(** ** Any bytes decode, and only to what encodes to them *)

Lemma text_total b at_ start :
  start = at_ + 4 -> start <= length b ->
  exists res, text b at_ start = Some res /\
    forall s (e := start + length s + 1), res = Ok s -> bytes_ok b ->
      string_ok s /\ string_ s = Ok [put32 (N.of_nat (length s) + 1); s; zeros 1] /\
      concat [put32 (N.of_nat (length s) + 1); s; zeros 1] = slice b at_ e /\
      length b = next_multiple e /\ slice b e (length b) = zeros (length b - e).
Proof.
  intros -> Hb. unfold text. in_range. set (count := N.to_nat (le_num (slice b at_ (at_ + 4)))).
  set (e := at_ + 4 + count). destruct (Nat.leb_spec e (length b)) as [He|]; cbn [negb]; [|by eexists].
  destruct (Nat.ltb_spec count 2) as [|H2]; [by eexists|]. in_range.
  destruct (N.eqb_spec (le_num (slice b (e - 1) (e - 1 + 1))) 0) as [Hnul|]; cbn [negb]; [|by eexists].
  in_range. case_bool_decide as Hin; [by eexists|]. in_range.
  destruct (existsb _ _) eqn:Hz; [by eexists|].
  destruct (Nat.eqb_spec (length b) (next_multiple e)) as [Hm|]; cbn [negb]; [|by eexists].
  eexists. split; [reflexivity|]. intros s [= <-] Hok.
  assert (Hlen : length (slice b (at_ + 4) (e - 1)) = count - 1) by (rewrite length_slice; lia).
  rewrite Hlen. replace (at_ + 4 + (count - 1) + 1) with e by lia.
  replace (N.of_nat (count - 1) + 1)%N with (le_num (slice b at_ (at_ + 4))) by lia.
  assert (Hcount : (le_num (slice b at_ (at_ + 4)) < 2 ^ 32)%N) by (by apply (le_slice_lt _ _ _ 4); [done|lia|lia]).
  split_and!.
  - split; [|by apply bytes_ok_slice|done]. intros E. rewrite E in Hlen. simpl in Hlen. lia.
  - unfold string_. rewrite Hlen. replace (N.of_nat (count - 1) + 1)%N with (le_num (slice b at_ (at_ + 4))) by lia.
    by rewrite (proj2 (N.ltb_lt _ _) Hcount).
  - cbn [concat]. unfold put32. rewrite le_slice by (done || lia).
    replace (zeros 1) with (slice b (e - 1) e); [rejoin|].
    replace e with (e - 1 + 1) at 2 by lia. rewrite <- (single_slice b (e - 1)) by lia. by rewrite Hnul.
  - done.
  - rewrite (zeros_existsb _ Hz), length_slice by lia. done.
Qed.

(** What an arm reads back. *)
Record read_back (c : Counters) (sequence : u64) (b : bytes) (o f : u8) (r : Record_) : Prop := {
  rb_checked : checked c sequence r;
  rb_op : op r = o;
  rb_flag : flag r = f;
  rb_row : forall i, row r = Some i -> i = le_num (slice b 8 12);
  rb_fields : exists fields e, payload r = Ok fields /\ concat fields = slice b 8 e /\ 8 <= e /\
    length b = next_multiple e /\ slice b e (length b) = zeros (length b - e)
}.

Definition total (m : outcome Record_) (P : Record_ -> Prop) : Prop :=
  exists res, m = Some res /\ forall r, res = Ok r -> P r.

Lemma total_err e P : total (Some (Err e)) P.
Proof. by eexists. Qed.
Lemma total_ok r (P : Record_ -> Prop) : P r -> total (Some (Ok r)) P.
Proof. intros H. eexists. split; [done|]. by intros ? [= <-]. Qed.
Ltac refused := solve [apply total_err].

Lemma total_exact b n (k : outcome Record_) P :
  (length b = n -> total k P) -> total (outcome_bind (exact b n) (fun _ => k)) P.
Proof. intros H. unfold exact. destruct (Nat.eqb_spec (length b) n); cbn [outcome_bind]; [auto|refused]. Qed.

Lemma no_padding (b : bytes) e : length b = e -> e mod 8 = 0 -> length b = next_multiple e /\ slice b e (length b) = zeros (length b - e).
Proof.
  intros <- H. rewrite next_multiple_id by done. split; [done|]. rewrite Nat.sub_diag. unfold slice. by rewrite Nat.sub_diag.
Qed.

(** Turns a refused test into its negation, piece by piece. *)
Ltac accepted H :=
  repeat match type of H with (_ || _) = false => let H' := fresh "T" in apply orb_false_elim in H as [H H'] end.

Lemma kept_lt s n bound m : negb (n =? s)%N && (bound <=? n)%N = false -> then_some s n = Some m -> (m < bound)%N.
Proof.
  intros T [<- Hne]%then_some_some. rewrite (proj2 (N.eqb_neq _ _) Hne) in T. by apply N.leb_gt in T.
Qed.
Lemma kept_le s n bound m : negb (n =? s)%N && (bound <? n)%N = false -> then_some s n = Some m -> (m <= bound)%N.
Proof.
  intros T [<- Hne]%then_some_some. rewrite (proj2 (N.eqb_neq _ _) Hne) in T. by apply N.ltb_ge in T.
Qed.
Lemma then_some_none s n : then_some s n <> None <-> n <> s.
Proof. unfold then_some. by destruct (N.eqb_spec n s) as [->|]. Qed.
Lemma below_sentinel s n m : (n <= s)%N -> then_some s n = Some m -> (m < s)%N.
Proof. intros Hle [<- Hne]%then_some_some. lia. Qed.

* Your assignment: All records should be written out again exactly as given.

* Output of the exercise:
(** ** Any bytes decode, and only to what encodes to them *)

Lemma text_total b at_ start :
  start = at_ + 4 -> start <= length b ->
  exists res, text b at_ start = Some res /\
    forall s (e := start + length s + 1), res = Ok s -> bytes_ok b ->
      string_ok s /\ string_ s = Ok [put32 (N.of_nat (length s) + 1); s; zeros 1] /\
      concat [put32 (N.of_nat (length s) + 1); s; zeros 1] = slice b at_ e /\
      length b = next_multiple e /\ slice b e (length b) = zeros (length b - e).
Proof.
  intros -> Hb. unfold text. in_range. set (count := N.to_nat (le_num (slice b at_ (at_ + 4)))).
  set (e := at_ + 4 + count). destruct (Nat.leb_spec e (length b)) as [He|]; cbn [negb]; [|by eexists].
  destruct (Nat.ltb_spec count 2) as [|H2]; [by eexists|]. in_range.
  destruct (N.eqb_spec (le_num (slice b (e - 1) (e - 1 + 1))) 0) as [Hnul|]; cbn [negb]; [|by eexists].
  in_range. case_bool_decide as Hin; [by eexists|]. in_range.
  destruct (existsb _ _) eqn:Hz; [by eexists|].
  destruct (Nat.eqb_spec (length b) (next_multiple e)) as [Hm|]; cbn [negb]; [|by eexists].
  eexists. split; [reflexivity|]. intros s [= <-] Hok.
  assert (Hlen : length (slice b (at_ + 4) (e - 1)) = count - 1) by (rewrite length_slice; lia).
  rewrite Hlen. replace (at_ + 4 + (count - 1) + 1) with e by lia.
  replace (N.of_nat (count - 1) + 1)%N with (le_num (slice b at_ (at_ + 4))) by lia.
  assert (Hcount : (le_num (slice b at_ (at_ + 4)) < 2 ^ 32)%N) by (by apply (le_slice_lt _ _ _ 4); [done|lia|lia]).
  split_and!.
  - split; [|by apply bytes_ok_slice|done]. intros E. rewrite E in Hlen. simpl in Hlen. lia.
  - unfold string_. rewrite Hlen. replace (N.of_nat (count - 1) + 1)%N with (le_num (slice b at_ (at_ + 4))) by lia.
    by rewrite (proj2 (N.ltb_lt _ _) Hcount).
  - cbn [concat]. unfold put32. rewrite le_slice by (done || lia).
    replace (zeros 1) with (slice b (e - 1) e); [rejoin|].
    replace e with (e - 1 + 1) at 2 by lia. rewrite <- (single_slice b (e - 1)) by lia. by rewrite Hnul.
  - done.
  - rewrite (zeros_existsb _ Hz), length_slice by lia. done.
Qed.

(** What an arm reads back. *)
Record read_back (c : Counters) (sequence : u64) (b : bytes) (o f : u8) (r : Record_) : Prop := {
  rb_checked : checked c sequence r;
  rb_op : op r = o;
  rb_flag : flag r = f;
  rb_row : forall i, row r = Some i -> i = le_num (slice b 8 12);
  rb_fields : exists fields e, payload r = Ok fields /\ concat fields = slice b 8 e /\ 8 <= e /\
    length b = next_multiple e /\ slice b e (length b) = zeros (length b - e)
}.

Definition total (m : outcome Record_) (P : Record_ -> Prop) : Prop :=
  exists res, m = Some res /\ forall r, res = Ok r -> P r.

Lemma total_err e P : total (Some (Err e)) P.
Proof. by eexists. Qed.
Lemma total_ok r (P : Record_ -> Prop) : P r -> total (Some (Ok r)) P.
Proof. intros H. eexists. split; [done|]. by intros ? [= <-]. Qed.
Ltac refused := solve [apply total_err].

Lemma total_exact b n (k : outcome Record_) P :
  (length b = n -> total k P) -> total (outcome_bind (exact b n) (fun _ => k)) P.
Proof. intros H. unfold exact. destruct (Nat.eqb_spec (length b) n); cbn [outcome_bind]; [auto|refused]. Qed.

Lemma no_padding (b : bytes) e : length b = e -> e mod 8 = 0 -> length b = next_multiple e /\ slice b e (length b) = zeros (length b - e).
Proof.
  intros <- H. rewrite next_multiple_id by done. split; [done|]. rewrite Nat.sub_diag. unfold slice. by rewrite Nat.sub_diag.
Qed.

(** Turns a refused test into its negation, piece by piece. *)
Ltac accepted H :=
  repeat match type of H with (_ || _) = false => let H' := fresh "T" in apply orb_false_elim in H as [H H'] end.

Lemma kept_lt s n bound m : negb (n =? s)%N && (bound <=? n)%N = false -> then_some s n = Some m -> (m < bound)%N.
Proof.
  intros T [<- Hne]%then_some_some. rewrite (proj2 (N.eqb_neq _ _) Hne) in T. by apply N.leb_gt in T.
Qed.
Lemma kept_le s n bound m : negb (n =? s)%N && (bound <? n)%N = false -> then_some s n = Some m -> (m <= bound)%N.
Proof.
  intros T [<- Hne]%then_some_some. rewrite (proj2 (N.eqb_neq _ _) Hne) in T. by apply N.ltb_ge in T.
Qed.
Lemma then_some_none s n : then_some s n <> None <-> n <> s.
Proof. unfold then_some. by destruct (N.eqb_spec n s) as [->|]. Qed.
Lemma below_sentinel s n m : (n <= s)%N -> then_some s n = Some m -> (m < s)%N.
Proof. intros Hle [<- Hne]%then_some_some. lia. Qed.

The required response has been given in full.